- _ASSIGNMENT_: Can you restate the lines of the entries below, word for word, from the first one through the line that includes "From S2P Require Import RunTheorems"?

- _GIVEN ENTRIES_:

(* ===== verification/SessionTheorems.v ===== *)
(** * Sessions: login, logout and the switch of the active tenant *)

From S2P Require Import Prelude GoStrings GoTime Sha256 Json Redaction Effects Http Contracts RunTables.
From S2P Require Import RunTheorems AccountTables Sessions.

(** ** The lookup of a session *)
Record sessions_ok (d : AccountTables) : Prop := {
  so_users : List.NoDup (map ur_id (at_users d));
  so_hashes : List.NoDup (map sr_idHash (at_sessions d));
}.

Lemma keyed_unique {A K} (key : A -> K) (l : list A) x y :
  List.NoDup (map key l) -> In x l -> In y l -> key x = key y -> x = y.
Proof.
  induction l as [|z l IH]; [done|]. cbn. intros N [->|Hx] [->|Hy] E; [done|exfalso..|].
  - inversion N; subst. rewrite E in *. by apply H1, in_map.
  - inversion N; subst. rewrite <- E in *. by apply H1, in_map.
  - inversion N; subst. by apply IH.
Qed.

Section Theorems.
Context `{S : MySQL} `{L : !MySQLLaws S} `{B : Bcrypt}.
Implicit Types d : AccountTables.

(** The condition of the join in [Get]. *)
Definition live (sessionID : string) (now : time) (s : SessionRow) (u : UserRow) : Prop :=
  ur_id u = sr_userId s /\ ur_idCostumer u = sr_idCostumer s
  /\ sr_idHash s = tokenHash sessionID /\ now < sr_expiresAt s /\ same (ur_status u) "active" = true.

Lemma session_user_spec sessionID now d s u :
  session_user sessionID now d = Some (s, u) ->
  In s (at_sessions d) /\ In u (at_users d) /\ live sessionID now s u.
Proof.
  unfold session_user. intros [Hin H]%find_some. apply in_prod_iff in Hin as [Hs Hu].
  rewrite !andb_true_iff, !Z.eqb_eq, String.eqb_eq in H. unfold after, live in *.
  rewrite Z.ltb_lt in H. naive_solver.
Qed.

Lemma session_user_complete sessionID now d s u :
  sessions_ok d -> In s (at_sessions d) -> In u (at_users d) -> live sessionID now s u ->
  session_user sessionID now d = Some (s, u).
Proof.
  intros [U K] Hs Hu (H1 & H2 & H3 & H4 & H5).
  destruct (session_user sessionID now d) as [[s' u']|] eqn:E.
  - apply session_user_spec in E as (Hs' & Hu' & (G1 & G2 & G3 & G4 & G5)).
    assert (s' = s) as -> by (apply (keyed_unique sr_idHash (at_sessions d)); auto; congruence).
    f_equal. f_equal. apply (keyed_unique ur_id (at_users d)); auto. congruence.
  - exfalso. unfold session_user in E.
    pose proof (find_none _ _ E (s, u)) as N. rewrite in_prod_iff in N. specialize (N (conj Hs Hu)).
    cbv beta iota in N. apply Z.eqb_eq in H1, H2. apply String.eqb_eq in H3. apply Z.ltb_lt in H4.
    unfold after in N. by rewrite H1, H2, H3, H4, H5 in N.
Qed.

Lemma session_user_none sessionID now d :
  (forall s, In s (at_sessions d) -> sr_idHash s = tokenHash sessionID -> sr_expiresAt s <= now) ->
  session_user sessionID now d = None.
Proof.
  intros H. destruct (session_user sessionID now d) as [[s u]|] eqn:E; [exfalso|done].
  apply session_user_spec in E as (Hs & _ & _ & _ & Hh & He & _). specialize (H s Hs Hh). lia.
Qed.

(** ** Login *)
Lemma wp_FindByEmail d email (Q : outcome User -> AccountTables -> Prop) :
  (forall row, In row (at_users d) -> same (ur_email row) email = true ->
     Q (Ok {| u_ID := ur_id row; u_TenantID := ur_idCostumer row; u_ActiveTenantID := 0;
              u_Name := ur_name row; u_Email := ur_email row; u_Role := ur_role row;
              u_PasswordHash := ur_password row; u_Status := ur_status row;
              u_ImpersonationReason := None; u_ImpersonationExpiresAt := None |}) d) ->
  (forall e, (forall s, e <> Panic s) -> Q (Err e) d) ->
  wp d (FindByEmail email) Q.
Proof.
  intros H K. unfold FindByEmail. repeat wp_step; try by apply K.
  apply find_some in Heqo as [Hr Hs]. by apply H.
Qed.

- _ANSWER FOR THIS EXERCISE_:
(* ===== verification/SessionTheorems.v ===== *)
(** * Sessions: login, logout and the switch of the active tenant *)

From S2P Require Import Prelude GoStrings GoTime Sha256 Json Redaction Effects Http Contracts RunTables.
From S2P Require Import RunTheorems AccountTables Sessions.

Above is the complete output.